Combinação dos dois será a melhor forma de combater a doença, sugerem especialistas
3 de outubro de 2013 - 08h22



Um estudo publicado no British Medical Journal defende que combinação de desporto com fármacos é a melhor forma de evitar a morte ou o agravamento da doença em pessoas com problemas cardiovasculares.



O estudo realizado por cientistas nos Estados Unidos e na Grã-Bretanha foi publicado na revista científica British Medical Journal (BMJ). Os cientistas analisaram centenas de testes que envolveram 340 mil doentes, em busca de uma comparação entre o efeito de exercícios físicos e o efeito de medicamentos.



As atividades físicas obtiveram resultados semelhantes aos dos medicamentos para doenças cardíacas. A exceção foram os remédios chamados diuréticos. Estes tiveram melhores resultados do que a atividade física no combate a doenças cardíacas.



No caso de derrames, os exercícios tiveram eficácia ainda superior à dos remédios, segundo os investigadores, escreve a BBC.



Contudo, os especialistas alertam que isso não significa que as pessoas devem abandonar a toma dos medicamentos em prol de exercício físico, mas recomendam que ambos sejam usados ao mesmo tempo no tratamento de doenças.



Na Grã-Bretanha, estudos mostram que os adultos não se exercitam suficiente. Apenas um terço da população no Reino Unido acata a recomendação médica de fazer 2,5 horas de exercícios de intensidade moderada por semana – como caminhada rápida e bicicleta.
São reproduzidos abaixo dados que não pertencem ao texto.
(** [NUMBER_RE.match]: an optional minus, then a zero or a digit string
    without leading zero; optionally a point and digits; optionally an
    exponent.  The result is the value, the rest of the input and the number
    of characters consumed. *)
Definition scan_number (s : str) : option (json * str * nat) :=
  let (sign, s1) :=
    match s with
    | c :: s' => if (c =? 45)%N then ([c], s') else ([], s)
    | [] => ([], s)
    end in
  let int_part :=
    match s1 with
    | c :: s2 =>
        if (c =? 48)%N then Some ([c], s2)
        else if digit c then let (ds, r) := take_digits s2 in Some (c :: ds, r)
        else None
    | [] => None
    end in
  match int_part with
  | None => None
  | Some (ip, r0) =>
      let (frac, r1) :=
        match r0 with
        | c :: r =>
            if (c =? 46)%N then
              match take_digits r with
              | ([], _) => ([], r0)
              | (ds, r') => (c :: ds, r')
              end
            else ([], r0)
        | [] => ([], r0)
        end in
      let (exp, r2) :=
        match r1 with
        | c :: r =>
            if ((c =? 101) || (c =? 69))%N then
              let (sg, r') :=
                match r with
                | d :: r'' =>
                    if ((d =? 45) || (d =? 43))%N then ([d], r'') else ([], r)
                | [] => ([], r)
                end in
              match take_digits r' with
              | ([], _) => ([], r1)
              | (ds, r'') => (c :: sg ++ ds, r'')
              end
            else ([], r1)
        | [] => ([], r1)
        end in
      let text := sign ++ ip ++ frac ++ exp in
      let v :=
        match frac, exp with
        | [], [] =>
            JInt (match sign with
                  | [] => digits_value ip
                  | _ => - digits_value ip
                  end)
        | _, _ => JFloat text
        end in
      Some (v, r2, length text)
  end.

Definition hex_value (c : char) : option N :=
  if digit c then Some (c - 48)%N
  else if ((97 <=? c) && (c <=? 102))%N then Some (c - 87)%N
  else if ((65 <=? c) && (c <=? 70))%N then Some (c - 55)%N
  else None.

(** Four hexadecimal digits at the head of [s], which must not end there. *)
Definition hex4 (s : str) : option (N * str) :=
  match s with
  | a :: b :: c :: d :: (_ :: _) as r =>
      match hex_value a, hex_value b, hex_value c, hex_value d with
      | Some x, Some y, Some z, Some w =>
          Some (((x * 16 + y) * 16 + z) * 16 + w, r)%N
      | _, _, _, _ => None
      end
  | _ => None
  end.

Definition unescape (c : char) : option char :=
  if ((c =? 34) || (c =? 92) || (c =? 47))%N then Some c
  else if (c =? 98)%N then Some 8%N
  else if (c =? 102)%N then Some 12%N
  else if (c =? 110)%N then Some 10%N
  else if (c =? 114)%N then Some 13%N
  else if (c =? 116)%N then Some 9%N
  else None.

Definition high_surrogate (c : N) : bool := ((55296 <=? c) && (c <=? 56319))%N.
Definition low_surrogate (c : N) : bool := ((56320 <=? c) && (c <=? 57343))%N.

(** [scanstring(s, end, strict=True)]: [s] is the input after the opening
    quote, [i] its index, [begin] the index of the quote. *)
Fixpoint scanstring (fuel : nat) (begin : nat) (s : str) (i : nat)
    (acc : str) : res (str * str * nat) :=
  let unterminated := inr (DecodeError "Unterminated string starting at" begin) in
  match fuel with
  | 0 => unterminated
  | S fuel' =>
      match s with
      | [] => unterminated
      | c :: s1 =>
          if (c =? 34)%N then inl (rev acc, s1, S i)
          else if (c =? 92)%N then
            match s1 with
            | [] => unterminated
            | e :: s2 =>
                if (e =? 117)%N then
                  match hex4 s2 with
                  | None => inr (DecodeError "Invalid \uXXXX escape" (S i))
                  | Some (uni, s3) =>
                      match s3 with
                      | b :: u :: s4 =>
                          if (high_surrogate uni && (b =? 92) && (u =? 117))%N
                          then
                            match hex4 s4 with
                            | None =>
                                inr (DecodeError "Invalid \uXXXX escape" (i + 7))
                            | Some (uni2, s5) =>
                                if low_surrogate uni2 then
                                  scanstring fuel' begin s5 (i + 12)
                                    ((65536 + (uni - 55296) * 1024
                                      + (uni2 - 56320))%N :: acc)
                                else scanstring fuel' begin s3 (i + 6) (uni :: acc)
                            end
                          else scanstring fuel' begin s3 (i + 6) (uni :: acc)
                      | _ => scanstring fuel' begin s3 (i + 6) (uni :: acc)
                      end
                  end
                else
                  match unescape e with
                  | Some ch => scanstring fuel' begin s2 (i + 2) (ch :: acc)
                  | None => inr (DecodeError "Invalid \escape" i)
                  end
            end
          else if (c <=? 31)%N then
            inr (DecodeError "Invalid control character at" i)
          else scanstring fuel' begin s1 (S i) (c :: acc)
      end
  end.

Definition expecting_name (i : nat) : error :=
  DecodeError "Expecting property name enclosed in double quotes" i.

(** [scan_once], with the loops of [JSONObject] and [JSONArray]. *)
Fixpoint scan_once (fuel : nat) (s : str) (i : nat) {struct fuel}
    : res (json * str * nat) :=
  match fuel with
  | 0 => inr DepthError
  | S fuel' =>
      match s with
      | [] => inr (DecodeError "Expecting value" i)
      | c :: s1 =>
          if (c =? 34)%N then
            match scanstring (S (length s1)) i s1 (S i) [] with
            | inl (v, r, j) => inl (JStr v, r, j)
            | inr e => inr e
            end
          else if (c =? 123)%N then
            let (s2, i2) := skip_ws s1 (S i) in
            match s2 with
            | d :: s3 =>
                if (d =? 125)%N then inl (JObj [], s3, S i2)
                else if (d =? 34)%N then object_items fuel' s3 (S i2) []
                else inr (expecting_name i2)
            | [] => inr (expecting_name i2)
            end
          else if (c =? 91)%N then
            let (s2, i2) := skip_ws s1 (S i) in
            match s2 with
            | d :: s3 =>
                if (d =? 93)%N then inl (JArr [], s3, S i2)
                else array_items fuel' s2 i2 []
            | [] => array_items fuel' s2 i2 []
            end
          else if startswith s (lit "null") then inl (JNull, skipn 4 s, i + 4)
          else if startswith s (lit "true") then
            inl (JBool true, skipn 4 s, i + 4)
          else if startswith s (lit "false") then
            inl (JBool false, skipn 5 s, i + 5)
          else
            match scan_number s with
            | Some (v, r, n) => inl (v, r, i + n)
            | None =>
                if startswith s (lit "NaN") then
                  inl (JFloat (lit "NaN"), skipn 3 s, i + 3)
                else if startswith s (lit "Infinity") then
                  inl (JFloat (lit "Infinity"), skipn 8 s, i + 8)
                else if startswith s (lit "-Infinity") then
                  inl (JFloat (lit "-Infinity"), skipn 9 s, i + 9)
                else inr (DecodeError "Expecting value" i)
            end
      end
  end

with object_items (fuel : nat) (s : str) (i : nat) (pairs : dict)
    {struct fuel} : res (json * str * nat) :=
  match fuel with
  | 0 => inr DepthError
  | S fuel' =>
      match scanstring (S (length s)) (i - 1) s i [] with
      | inr e => inr e
      | inl (key, s1, i1) =>
          let (s2, i2) := skip_ws s1 i1 in
          match s2 with
          | c :: s3 =>
              if (c =? 58)%N then
                let (s4, i4) := skip_ws s3 (S i2) in
                match scan_once fuel' s4 i4 with
                | inr e => inr e
                | inl (value, s5, i5) =>
                    let pairs' := dict_set pairs key value in
                    let (s6, i6) := skip_ws s5 i5 in
                    match s6 with
                    | d :: s7 =>
                        if (d =? 125)%N then inl (JObj pairs', s7, S i6)
                        else if (d =? 44)%N then
                          let (s8, i8) := skip_ws s7 (S i6) in
                          match s8 with
                          | q :: s9 =>
                              if (q =? 34)%N
                              then object_items fuel' s9 (S i8) pairs'
                              else inr (expecting_name i8)
                          | [] => inr (expecting_name i8)
                          end
                        else inr (DecodeError "Expecting ',' delimiter" i6)
                    | [] => inr (DecodeError "Expecting ',' delimiter" i6)
                    end
                end
              else inr (DecodeError "Expecting ':' delimiter" i2)
          | [] => inr (DecodeError "Expecting ':' delimiter" i2)
          end
      end
  end

with array_items (fuel : nat) (s : str) (i : nat) (acc : list json)
    {struct fuel} : res (json * str * nat) :=
  match fuel with
  | 0 => inr DepthError
  | S fuel' =>
      match scan_once fuel' s i with
      | inr e => inr e
      | inl (value, s1, i1) =>
          let (s2, i2) := skip_ws s1 i1 in
          match s2 with
          | d :: s3 =>
              if (d =? 93)%N then inl (JArr (rev (value :: acc)), s3, S i2)
              else if (d =? 44)%N then
                let (s4, i4) := skip_ws s3 (S i2) in
                array_items fuel' s4 i4 (value :: acc)
              else inr (DecodeError "Expecting ',' delimiter" i2)
          | [] => inr (DecodeError "Expecting ',' delimiter" i2)
          end
      end
  end.

(** [str(JSONDecodeError(msg, doc, pos))] *)
Definition errmsg (msg : string) (doc : str) (pos : nat) : str :=
  let before := firstn pos doc in
  let lineno := count_occ N.eq_dec before 10%N + 1 in
  let colno :=
    match rfind 10%N before with
    | None => pos + 1
    | Some j => pos - j
    end in
  lit msg ++ lit ": line " ++ of_nat lineno ++ lit " column " ++ of_nat colno
  ++ lit " (char " ++ of_nat pos ++ lit ")".

Definition decode_error (msg : string) (doc : str) (pos : nat) : exn :=
  Exn JSONDecodeError (errmsg msg doc pos).
Lemma pairs_one o p :
  derivable systemrdl (Sym "binary_operator") o ->
  derivable systemrdl (Sym "constant_primary") p ->
  derivable systemrdl (Repeat pair) (o ++ p).
Proof.
  intros (fo & O) (fp & P). eexists.
  rewrite <- (app_nil_r (o ++ p)).
  apply D_repeat_some. apply D_repeat1; [| apply D_repeat_none].
  rewrite <- (app_nil_r p). constructor; [exact O |].
  constructor; [exact P | constructor].
Qed.

Lemma operator_after n :
  forall a, List.length a <= n ->
  derivable systemrdl expr a ->
  forall o b,
    derivable systemrdl (Sym "binary_operator") o ->
    derivable systemrdl expr b ->
    derivable systemrdl expr (a ++ o ++ b).
Proof.
  induction n as [|n IH]; intros a L A o b O B.
  - destruct a; [| simpl in L; lia].
    destruct A as (f & D).
    exfalso.
    apply (rule_consumes "constant_expression" [] f);
      [discriminate | exact D | reflexivity].
  - apply expression_parts in A as (p & reps & opt & -> & P & R & S).
    apply suffix_parts in S as [-> | (q & c & k & d & -> & Q & K & C & D)].
    + apply expression_parts in B as (p' & reps' & opt' & -> & P' & R' & S').
      apply expression_parts.
      exists p, (reps ++ (o ++ p') ++ reps'), opt'.
      split; [now rewrite app_nil_r, <- !app_assoc |].
      repeat split; auto.
      apply pairs_app; [exact R |]. apply pairs_app; [| exact R'].
      now apply pairs_one.
    + apply expression_parts.
      exists p, reps, ([q] ++ c ++ [k] ++ d ++ o ++ b).
      split; [now rewrite <- !app_assoc |].
      repeat split; auto.
      apply suffix_parts. right. exists q, c, k, (d ++ o ++ b).
      repeat split; auto.
      apply IH; auto.
      destruct P as (fp & DP).
      assert (Np : p <> []).
      { apply (rule_consumes "constant_primary" p fp);
          [discriminate | exact DP]. }
      rewrite !length_app in L. simpl in L.
      destruct p; [congruence | simpl in L; lia].
Qed.

Lemma question_after n :
  forall a, List.length a <= n ->
  derivable systemrdl expr a ->
  forall q c k d,
    text q = "?" -> text k = ":" ->
    derivable systemrdl expr c -> derivable systemrdl expr d ->
    derivable systemrdl expr (a ++ [q] ++ c ++ [k] ++ d).
Proof.
  induction n as [|n IH]; intros a L A q c k d Q K C D.
  - destruct a; [| simpl in L; lia].
    destruct A as (f & DA).
    exfalso.
    apply (rule_consumes "constant_expression" [] f);
      [discriminate | exact DA | reflexivity].
  - apply expression_parts in A as (p & reps & opt & -> & P & R & S).
    apply suffix_parts in S
        as [-> | (q0 & c0 & k0 & d0 & -> & Q0 & K0 & C0 & D0)].
    + apply expression_parts.
      exists p, reps, ([q] ++ c ++ [k] ++ d).
      split; [now rewrite app_nil_r, <- !app_assoc |].
      repeat split; auto.
      apply suffix_parts. right. exists q, c, k, d. repeat split; auto.
    + apply expression_parts.
      exists p, reps, ([q0] ++ c0 ++ [k0] ++ d0 ++ [q] ++ c ++ [k] ++ d).
      split; [now rewrite <- !app_assoc |].
      repeat split; auto.
      apply suffix_parts. right.
      exists q0, c0, k0, (d0 ++ [q] ++ c ++ [k] ++ d).
      repeat split; auto.
      apply IH; auto.
      destruct P as (fp & DP).
      assert (Np : p <> []).
      { apply (rule_consumes "constant_primary" p fp);
          [discriminate | exact DP]. }
      rewrite !length_app in L. simpl in L.
      destruct p; [congruence | simpl in L; lia].
Qed.

Lemma parenthesised l a r :
  text l = "(" -> text r = ")" -> derivable systemrdl expr a ->
  derivable systemrdl (Sym "constant_primary") ([l] ++ a ++ [r]).
Proof.
  intros Hl Hr A.
  apply (derivable_sym systemrdl "constant_primary" _ _ eq_refl eq_refl).
  change ([l] ++ a ++ [r]) with ([] ++ [l] ++ a ++ [r]).
  apply derivable_seq_cons; [apply derivable_optional_none |].
  rewrite <- (app_nil_r ([l] ++ a ++ [r])).
  apply derivable_seq_cons; [| apply derivable_seq_nil].
  apply derivable_choice
    with (Seq [Str "("; Sym "constant_expression"; Str ")"]);
    [simpl; auto 6 |].
  apply derivable_seq_cons; [apply derivable_str; [assumption | reflexivity] |].
  apply derivable_seq_cons; [exact A |].
  change [r] with ([r] ++ []).
  apply derivable_seq_cons; [apply derivable_str; [assumption | reflexivity] | apply derivable_seq_nil].
Qed.

Lemma primary_is_expression p :
  derivable systemrdl (Sym "constant_primary") p -> derivable systemrdl expr p.
Proof.
  intros P. apply expression_parts. exists p, [], [].
  split; [now rewrite app_nil_r |]. repeat split; auto.
  - eexists. apply D_repeat_none.
  - apply derivable_optional_none.
Qed.

End Expressions.

(** X18.  Expressions compose: an expression, a binary operator and an
    expression are an expression; so are an expression, a question
    mark, two expressions with a colon between them; and an expression
    in parentheses is a primary, hence an expression.  What is added
    after a conditional expression goes to its last branch:
    [a ? b : c + d] has one tree, whose last child covers the three
    tokens [c + d]. *)
Theorem expressions_compose :
  (forall a o b : list token,
     derivable systemrdl (Sym "constant_expression") a ->
     derivable systemrdl (Sym "binary_operator") o ->
     derivable systemrdl (Sym "constant_expression") b ->
     derivable systemrdl (Sym "constant_expression") (a ++ o ++ b))
  /\ (forall (a c d : list token) (q k : token),
        derivable systemrdl (Sym "constant_expression") a ->
        text q = "?" -> text k = ":" ->
        derivable systemrdl (Sym "constant_expression") c ->
        derivable systemrdl (Sym "constant_expression") d ->
        derivable systemrdl (Sym "constant_expression")
          (a ++ [q] ++ c ++ [k] ++ d))
  /\ (forall (a : list token) (l r : token),
        text l = "(" -> text r = ")" ->
        derivable systemrdl (Sym "constant_expression") a ->
        derivable systemrdl (Sym "constant_primary") ([l] ++ a ++ [r])
        /\ derivable systemrdl (Sym "constant_expression") ([l] ++ a ++ [r]))
  /\ option_map (map (map (fun c => child_spans (snd c))))
       (all_trees systemrdl 40 (Sym "constant_expression")
          (toks ["a"; "?"; "b"; ":"; "c"; "+"; "d"]))
     = Some [[[("constant_primary", 1); ("?", 1); ("constant_expression", 1);
               (":", 1); ("constant_expression", 3)]]].
Proof.
  split.
  { intros a o b A O B. exact (operator_after _ a (le_n _) A o b O B). }
  split.
  { intros a c d q k A Q K C D.
    exact (question_after _ a (le_n _) A q c k d Q K C D). }
  split.
  { intros a l r Hl Hr A.
    pose proof (parenthesised l a r Hl Hr A) as P.
    split; [exact P | exact (primary_is_expression _ P)]. }
  vm_compute. reflexivity.
Qed.

(* ================================================================== *)
(** * What the precedence of [identifier] costs *)
(* ================================================================== *)

(** X19.  [identifier] is [token(prec(2, ...))] and every other terminal
    has precedence 0, so a word always goes to [identifier]: no token is
    accepted as one of the 59 keyword literals of the grammar, each
    keyword is accepted as an identifier, and the 39 rules that need a
    keyword derive nothing.  Of the seven alternatives of
    [_description] only [explicit_component_inst] and
    [property_assignment] derive anything. *)
Theorem keywords_are_lost_to_identifier :
  ranked_terminals systemrdl = [Token (Prec 2 (Pat Patterns.identifier))]
  /\ List.length (keywords systemrdl) = 59
  /\ (forall (k : string) (t : token),
        In k (keywords systemrdl) ->
        accepts systemrdl (Str k) t = false
        /\ (text t = k ->
            derives systemrdl (Sym "identifier") [t]
              [plain (Leaf "identifier" t)]))
  /\ lost_rules systemrdl = SystemRDL_Tables.lost
  /\ SystemRDL_Tables.lost
     = ["property_definition"; "property_attribute"; "property_type";
        "property_usage"; "property_comp_types"; "property_comp_type";
        "property_default"; "property_constraint";
        "property_constraint_type"; "component_def"; "component_named_def";
        "component_anon_def"; "component_type"; "component_primary_type";
        "component_inst_alias"; "component_inst_type"; "struct_def";
        "constraint_def"; "enum_def"; "explicit_prop_modifier";
        "explicit_encode_assignment"; "post_encode_assignment"; "prop_mod";
        "prop_keyword"; "integer_type"; "integer_atom_type";
        "integer_vector_type"; "simple_type"; "signing"; "boolean_literal";
        "accesstype_literal"; "onreadtype_literal"; "onwritetype_literal";
        "addressingtype_literal"; "precedencetype_literal"; "accesstype";
        "addressingtype"; "onreadtype"; "onwritetype"]
  /\ (forall (x : string) (ts : list token),
        In x SystemRDL_Tables.lost -> ~ derivable systemrdl (Sym x) ts)
  /\ (forall (ts : list token) (f : forest),
        derives systemrdl (Sym "_description") ts f ->
        exists t,
          f = [plain t]
          /\ (kind_of t = "explicit_component_inst"
              \/ kind_of t = "property_assignment"))
  /\ derivable systemrdl (Sym "source_file")
       (toks ["t"; "i"; ";"; "a"; "="; "1"; ";"; "reg"; "="; "2"; ";"]).
Proof.
  split; [exact ranked_systemrdl |].
  split; [vm_compute; reflexivity |].
  split.
  { intros k t H. split; [exact (keyword_lost k t H) |].
    intros E. exact (keyword_identifier k t H E). }
  split; [vm_compute; reflexivity |].
  split; [reflexivity |].
  split.
  { intros x ts H. exact (lost_rule_derives_nothing x ts H). }
  split.
  { intros ts f D. invd D.
    match goal with D : derives _ (Choice _) _ _ |- _ => invd D end.
    choose;
      try (exfalso;
           match goal with
           | D : derives _ (Sym ?x) ?c ?h |- _ =>
               apply (lost_rule_derives_nothing x c);
               [vm_compute; tauto | exists h; exact D]
           end);
      open_sym; eexists; split; try reflexivity; auto. }
  apply (derives_all_true systemrdl 40). vm_compute. reflexivity.
Qed.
No entanto, a utilização de de remédios com receita médica está a aumentar. Em 2000, a média de receitas médicas por pessoa na Inglaterra era de 11,2. Dez anos depois, a média subiu para 17,7, segundo um levantamento feito por cientistas da London School of Economics, Harvard Pilgrim Health Care Institute e Stanford University School of Medicine.



"Remédios são uma parte importantíssima do tratamento de condições cardíacas, e pessoas com receitas médicas devem continuar tomando seus medicamentos", afirma.